Reasons for disagreement between proxy-report and self-report rating of symptoms in children receiving cancer therapies.

Purpose To qualitatively describe reasons for disagreement in ratings of bothersome symptoms between child self-report and parent proxy-report. Methods We enrolled child and parent dyads, who understood English and where children (4-18 years of age) were diagnosed with cancer or were hematopoietic stem cell transplantation (HSCT) recipients. Each child and parent separately reported symptoms using self-report or proxy-report Symptom Screening in Pediatrics Tool (SSPedi). We then used semi-structured interviews to elicit reasons for discrepancies in symptom reporting. Results We enrolled 12 dyads in each of four age cohorts, resulting in 48 dyads. Forty-one dyads (85.4%) had disagreement in rating the presence or absence of at least one symptom.
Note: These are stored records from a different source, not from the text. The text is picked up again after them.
Lemma fitLoop_outcomes base candidates st rejected st' rejected' :
  charged base st →
  fitLoop maxBindings maxBytes previous st rejected candidates = (st', rejected', None) →
  charged base st' ∧
  ∃ os, Forall2 outcome candidates os ∧ f_bindings st' = f_bindings st ++ omap fst os
    ∧ ∀ uid, uid ∈ rejected' ↔
        uid ∈ rejected ∨ ∃ b o, (b, (o, true)) ∈ zip candidates os ∧ b_BindingUID b = uid.
Proof.
  revert st rejected. induction candidates as [|b rest IH]; intros st rejected Hst; cbn.
  { intros [= <- <-]. split; [done|]. exists []. cbn. rewrite app_nil_r.
    split_and!; [constructor|done|]. intros uid. split; [auto|].
    intros [?|(b & o & Hin & _)]; [done|by apply elem_of_nil in Hin]. }
  assert (∀ o st1 rej1, outcome b o → charged base st1 →
    f_bindings st1 = f_bindings st ++ omap fst [o] →
    rej1 = (if o.2 then {[ b_BindingUID b ]} ∪ rejected else rejected) →
    fitLoop maxBindings maxBytes previous st1 rej1 rest = (st', rejected', None) →
    charged base st' ∧
    ∃ os, Forall2 outcome (b :: rest) os ∧ f_bindings st' = f_bindings st ++ omap fst os
      ∧ ∀ uid, uid ∈ rejected' ↔
          uid ∈ rejected ∨ ∃ b' o', (b', (o', true)) ∈ zip (b :: rest) os ∧ b_BindingUID b' = uid)
    as Hnext.
  { intros o st1 rej1 Ho Hst1 Hb1 -> Hloop. apply IH in Hloop as (Hst' & os & Hos & Hb & Hrej); [|done].
    split; [done|]. exists (o :: os). split_and!; [by constructor| |].
    - rewrite Hb, Hb1, <- app_assoc. f_equal. destruct o as [[?|] ?]; done.
    - intros uid. rewrite Hrej. cbn. setoid_rewrite elem_of_cons. destruct o as [o []]; cbn.
      + rewrite elem_of_union, elem_of_singleton. naive_solver.
      + naive_solver. }
  destruct (fits _ _ st b) as [st1|] eqn:Hfit.
  { apply (fits_charged base) in Hfit as [Hst1 Hb1]; [|done].
    by apply (Hnext (Some b, false)); [constructor|..]. }
  destruct (previous !! b_BindingUID b) as [old|] eqn:Hprev.
  - destruct (safeExpansion old b) eqn:Hsafe; [|done].
    destruct (fits _ _ st old) as [st1|] eqn:Hfit'; [|done].
    apply (fits_charged base) in Hfit' as [Hst1 Hb1]; [|done].
    by apply (Hnext (Some old, true)); [constructor|..].
  - apply (Hnext (None, true)); [by constructor|done| |done]. cbn. by rewrite app_nil_r.
Qed.
End loop.

Lemma byUID_lookup bs uid b : byUID bs !! uid = Some b → b ∈ bs ∧ b_BindingUID b = uid.
Proof.
  unfold byUID. revert b. induction bs as [|x bs IH] using rev_ind; intros b.
  { cbn. by rewrite lookup_empty. }
  rewrite foldl_snoc, lookup_insert_Some, elem_of_app, list_elem_of_singleton.
  intros [[<- <-]|[_ [? ?]%IH]]; auto.
Qed.

Lemma byUID_None bs uid : byUID bs !! uid = None ↔ ∀ b, b ∈ bs → b_BindingUID b ≠ uid.
Proof.
  unfold byUID. induction bs as [|x bs IH] using rev_ind.
  { cbn. rewrite lookup_empty. split; [|done]. by intros _ b ?%elem_of_nil. }
  rewrite foldl_snoc, lookup_insert_None, IH. setoid_rewrite elem_of_app.
  setoid_rewrite list_elem_of_singleton. naive_solver.
Qed.

(** * The published envelope fits *)

Section budget.
Context `{GoRuntime}.

Definition nothing : PublicationRequirement := {| pr_ZoneUID := []; pr_Epoch := 0; pr_Revision := 0 |}.

(** The requirements written are the highest of each zone. *)
Lemma dependZones_highest activations zs deps reqs :
  result_fold (dependZone activations) (∅, ∅) zs = Ok (deps, reqs) →
  ∀ uid, match reqs !! uid with
         | Some r => highest zs uid r
         | None => ∀ z, z ∈ zs → za_Pending z = false → za_ZoneUID z = uid →
                        above (requirementOf z) nothing = false
         end.
Proof.
  revert deps reqs. induction zs as [|z zs IH] using rev_ind; intros deps reqs.
  { cbn. intros [= <- <-] uid. rewrite lookup_empty. by intros z ?%elem_of_nil. }
  rewrite result_fold_app, bind_Ok. intros ([d m] & Hfold & Hz) uid. specialize (IH _ _ Hfold).
  cbn in Hz. unfold dependZone in Hz. destruct (za_Pending z) eqn:Hp.
  { simplify_eq. specialize (IH uid). destruct (reqs !! uid); [by apply highest_snoc; auto|].
    intros y [Hy| ->%list_elem_of_singleton]%elem_of_app; [by apply IH|congruence]. }
  case_decide; [done|]. fold nothing in Hz. injection Hz as _ <-.
  destruct (decide (za_ZoneUID z = uid)) as [<-|Hne].
  - specialize (IH (za_ZoneUID z)). destruct (m !! za_ZoneUID z) as [old|] eqn:Hold; cbn [from_option id].
    + destruct (above _ old) eqn:Ha.
      * rewrite lookup_insert_eq. by eapply highest_above.
      * rewrite Hold. by apply highest_below.
    + destruct (above _ nothing) eqn:Ha; cbn.
      * rewrite lookup_insert_eq. split.
        { exists z. rewrite elem_of_app, list_elem_of_singleton. auto. }
        intros y [Hy| ->%list_elem_of_singleton]%elem_of_app Hyp Hyu; [|rewrite above_false; lia].
        specialize (IH y Hy Hyp Hyu). rewrite above_spec in Ha. rewrite above_false in *.
        cbn in *. lia.
      * rewrite Hold. by intros y [Hy| ->%list_elem_of_singleton]%elem_of_app Hyp Hyu; [apply IH|].
  - specialize (IH uid).
    assert ((if above (requirementOf z) (default nothing (m !! za_ZoneUID z))
             then <[za_ZoneUID z := requirementOf z]> m else m) !! uid = m !! uid) as ->.
    { destruct (above _ _); [by rewrite lookup_insert_ne|done]. }
    destruct (m !! uid); [by apply highest_snoc; auto|].
    intros y [Hy| ->%list_elem_of_singleton]%elem_of_app; [by apply IH|done].
Qed.

(** The bytes of a snapshot by its bindings and requirements. *)
Definition requirementBytes (rs : list PublicationRequirement) : Z :=
  match rs with
  | [] => 0
  | _ => 26 + sizes (PublicationRequirement_json <$> rs) + Z.of_nat (length rs - 1)
  end.

Lemma size_snapshot s bs rs :
  size (ServingSnapshot_json {|
    s_Region := s_Region s; s_Shard := s_Shard s;
    s_ConfigurationEpoch := s_ConfigurationEpoch s;
    s_ConfigurationRevision := s_ConfigurationRevision s; s_Bindings := Some bs;
    s_Members := s_Members s; s_MemberPatterns := s_MemberPatterns s;
    s_RequiredPublications := rs; s_GeneratedAt := s_GeneratedAt s |})
  = (size (ServingSnapshot_json {|
    s_Region := s_Region s; s_Shard := s_Shard s;
    s_ConfigurationEpoch := s_ConfigurationEpoch s;
    s_ConfigurationRevision := s_ConfigurationRevision s; s_Bindings := Some [];
    s_Members := s_Members s; s_MemberPatterns := s_MemberPatterns s;
    s_RequiredPublications := []; s_GeneratedAt := s_GeneratedAt s |})
     + sizes (Binding_json <$> bs) + Z.max 0 (Z.of_nat (length bs) - 1) + requirementBytes rs)%Z.
Proof.
  unfold ServingSnapshot_json. cbn [s_Region s_Shard s_ConfigurationEpoch s_ConfigurationRevision
    s_Bindings s_Members s_MemberPatterns s_RequiredPublications s_GeneratedAt].
  rewrite !size_JObj. unfold omitempty, JSlice. cbn [length Nat.eqb app].
  destruct (length (s_MemberPatterns s) =? 0); destruct rs as [|r rs];
    cbn [foldr fst snd app length Nat.eqb requirementBytes fmap list_fmap];
    rewrite ?size_JArr; cbn [length]; rewrite ?length_fmap, ?sizes_cons;
    change (sizes []) with 0%Z;
    change (length (quoteJson "requiredPublications")) with 22; lia.
Qed.

Lemma requirementBytes_cost (m : requirements) rs :
  rs ≡ₚ (map_to_list m).*2 → requirementBytes rs = cost m.
Proof.
  intros Hrs. unfold cost, weight.
  assert (foldr (λ kv n, encoded kv.2 + 1 + n)%Z 0%Z (map_to_list m)
          = sizes (PublicationRequirement_json <$> (map_to_list m).*2)
            + Z.of_nat (length (map_to_list m)))%Z as ->.
  { clear Hrs. induction (map_to_list m) as [|[k r] l IH]; [done|].
    cbn [foldr fmap list_fmap snd length]. rewrite sizes_cons, IH. unfold encoded. lia. }
  assert (sizes (PublicationRequirement_json <$> rs)
          = sizes (PublicationRequirement_json <$> (map_to_list m).*2)) as Hsizes.
  { apply sizes_perm. by rewrite Hrs. }
  assert (length rs = length (map_to_list m)) as Hlen by by rewrite Hrs, length_fmap.
  destruct rs as [|r rs]; cbn [requirementBytes].
  - destruct (map_to_list m) eqn:Hm; [|done]. apply map_to_list_empty_iff in Hm.
    by rewrite decide_True by done.
  - rewrite decide_False; [cbn [length] in *; lia|]. intros ->. by rewrite map_to_list_empty in Hlen.
Qed.

Lemma OpaqueToken_safe s : forallb htmlSafe (OpaqueToken s) = true.
Proof.
  eapply forallb_impl; [apply isHexDigit_safe|]. apply EncodeToString_hex.
  apply Forall_take, Sum256_range.
Qed.

Lemma size_servingName region shard epoch revision :
  (0 ≤ epoch < 2 ^ 64)%Z → (0 ≤ revision < 2 ^ 64)%Z →
  (size (JStr (servingName region shard epoch revision))
   ≤ size (JStr (servingPrefix region shard ++ "-e18446744073709551615-r18446744073709551615")))%Z.
Proof.
  intros He Hr. pose proof (length_FormatUint _ He). pose proof (length_FormatUint _ Hr).
  unfold servingName, servingPrefix.
  rewrite !size_JStr_safe;
    rewrite ?forallb_app, ?OpaqueToken_safe, ?FormatUint_safe by lia; [|done..].
  rewrite !length_app. cbn [length]. lia.
Qed.

Lemma size_envelope kind name name' region shard uid uid' epoch revision at_ at_' j j' :
  (size (JStr name) ≤ size (JStr name'))%Z → (size (JStr uid) ≤ size (JStr uid'))%Z →
  (size (JTime at_) ≤ size (JTime at_'))%Z →
  (size (Envelope_json (envelopeOf kind name region shard uid epoch revision at_ j))
   ≤ size (Envelope_json (envelopeOf kind name' region shard uid' epoch revision at_' j'))
     - size j' + size j)%Z.
Proof.
  intros Hname Huid Hat. unfold Envelope_json. rewrite !size_JObj.
  cbn [foldr fst snd length envelopeOf e_APIVersion e_Kind e_EventID e_Region e_Shard e_ResourceUID
       e_Epoch e_Revision e_PublishedAt e_Payload]. lia.
Qed.

(** The snapshot after [publicationDependencies] costs what its requirements cost, and they
    are among the highest. *)
Lemma dependencies_size s bs activations deps s' :
  s_RequiredPublications s = [] →
  publicationDependencies (withBindings s (Some bs)) activations = Ok (deps, s') →
  (size (ServingSnapshot_json s') ≤
   size (ServingSnapshot_json (withBindings s (Some []))) + sizes (Binding_json <$> bs)
   + Z.max 0 (Z.of_nat (length bs) - 1) + cost (raised (zonesOf bs)))%Z.
Proof.
  intros Hnil. unfold publicationDependencies. rewrite bind_Ok.
  intros ([d reqs] & Hfold & [= <- <-]). unfold withBindings. cbn in Hfold |- *.
  rewrite size_snapshot, Hnil. cbn [app].
  rewrite (requirementBytes_cost reqs) by by rewrite sort_slice_perm, map_range_perm.
  enough (cost reqs ≤ cost (raised (zonesOf bs)))%Z by lia.
  apply cost_mono. apply map_subseteq_spec. intros uid r Hr.
  pose proof (dependZones_highest _ _ _ _ Hfold uid) as Hhigh. rewrite Hr in Hhigh.
  pose proof (raised_spec (zonesOf bs) uid) as Hraised.
  destruct (raised (zonesOf bs) !! uid) as [r'|].
  - f_equal. by eapply highest_unique.
  - destruct Hhigh as [(z & Hz & Hp & Hu & _) _]. by destruct (Hraised z).
Qed.

Lemma fitSnapshot_Ok snapshot prior maxBindings maxBytes s' rejected :
  fitSnapshot snapshot prior maxBindings maxBytes = (s', rejected, None) →
  ∃ envelope st,
    sizingEnvelope (withBindings snapshot (Some [])) = Ok envelope
    ∧ fitLoop maxBindings maxBytes (byUID (elems (s_Bindings prior)))
        {| f_bindings := []; f_used := size (Envelope_json envelope); f_required := ∅ |} ∅
        (sort_slice (candidateLess (byUID (elems (s_Bindings prior))))
           (elems (s_Bindings snapshot))) = (st, rejected, None)
    ∧ s' = withBindings snapshot (Some (sort_slice uidLess (f_bindings st))).
Proof.
  unfold fitSnapshot. destruct (sizingEnvelope _) as [envelope|]; [|done].
  destruct (fitLoop _ _ _ _ _ _) as [[st rej] [uid|]] eqn:Hloop; [done|].
  intros [= <- <-]. by exists envelope, st.
Qed.

Lemma charged_start maxBindings maxBytes base :
  charged maxBindings maxBytes base {| f_bindings := []; f_used := base; f_required := ∅ |}.
Proof. split; cbn; [done| |done|lia]. change (sizes []) with 0%Z. change (cost ∅) with 0%Z. lia. Qed.

Lemma sizingEnvelope_Ok s envelope :
  sizingEnvelope s = Ok envelope →
  envelope = envelopeOf KindServingSnapshot
    (servingPrefix (s_Region s) (s_Shard s) ++ "-e18446744073709551615-r18446744073709551615")
    (s_Region s) (s_Shard s) "00000000-0000-0000-0000-000000000000"
    (s_ConfigurationEpoch s) (s_ConfigurationRevision s) envelopeSizingTime
    (ServingSnapshot_json s).
Proof.
  unfold sizingEnvelope, NewEnvelope, ServingSnapshot_marshal. destruct (marshalable _); [|done].
  rewrite bind_Ok. by intros (? & _ & [= <-]).
Qed.

Lemma raised_perm zs zs' : zs ≡ₚ zs' → raised zs = raised zs'.
Proof.
  intros Hz. apply map_eq. intros k. pose proof (raised_spec zs k) as H1.
  pose proof (raised_spec zs' k) as H2. destruct (raised zs !! k), (raised zs' !! k).
  - f_equal. eapply highest_unique; [|done]. by eapply highest_perm.
  - destruct H1 as [(z & Hin & ? & ? & _) _]. rewrite Hz in Hin. by destruct (H2 z).
  - destruct H2 as [(z & Hin & ? & ? & _) _]. rewrite <- Hz in Hin. by destruct (H1 z).
  - done.
Qed.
Themes identified as reasons for disagreement included (1) perception, differing perception of symptom or availability or palatability of intervention; (2) understanding, difficulty orienting to time frame or concept of bother; (3) lack of communication, including child not acknowledging or talking about experiences; (4) projection, of how the parent felt or how they assumed the child would feel; and (5) discrepancy, in how the amount of symptom bother that was initially reported on SSPedi, by either child or parent, did not align with what was reported during the dyad discussion. Conclusion We identified themes that explained disagreement in ratings of bothersome symptoms between child self-report and parent proxy-report. Some disagreement may be reduced by enhancing communication about symptom reporting between child and parent. Future research should focus on methods of symptom screening that encourage communication between children with cancer and their caregivers.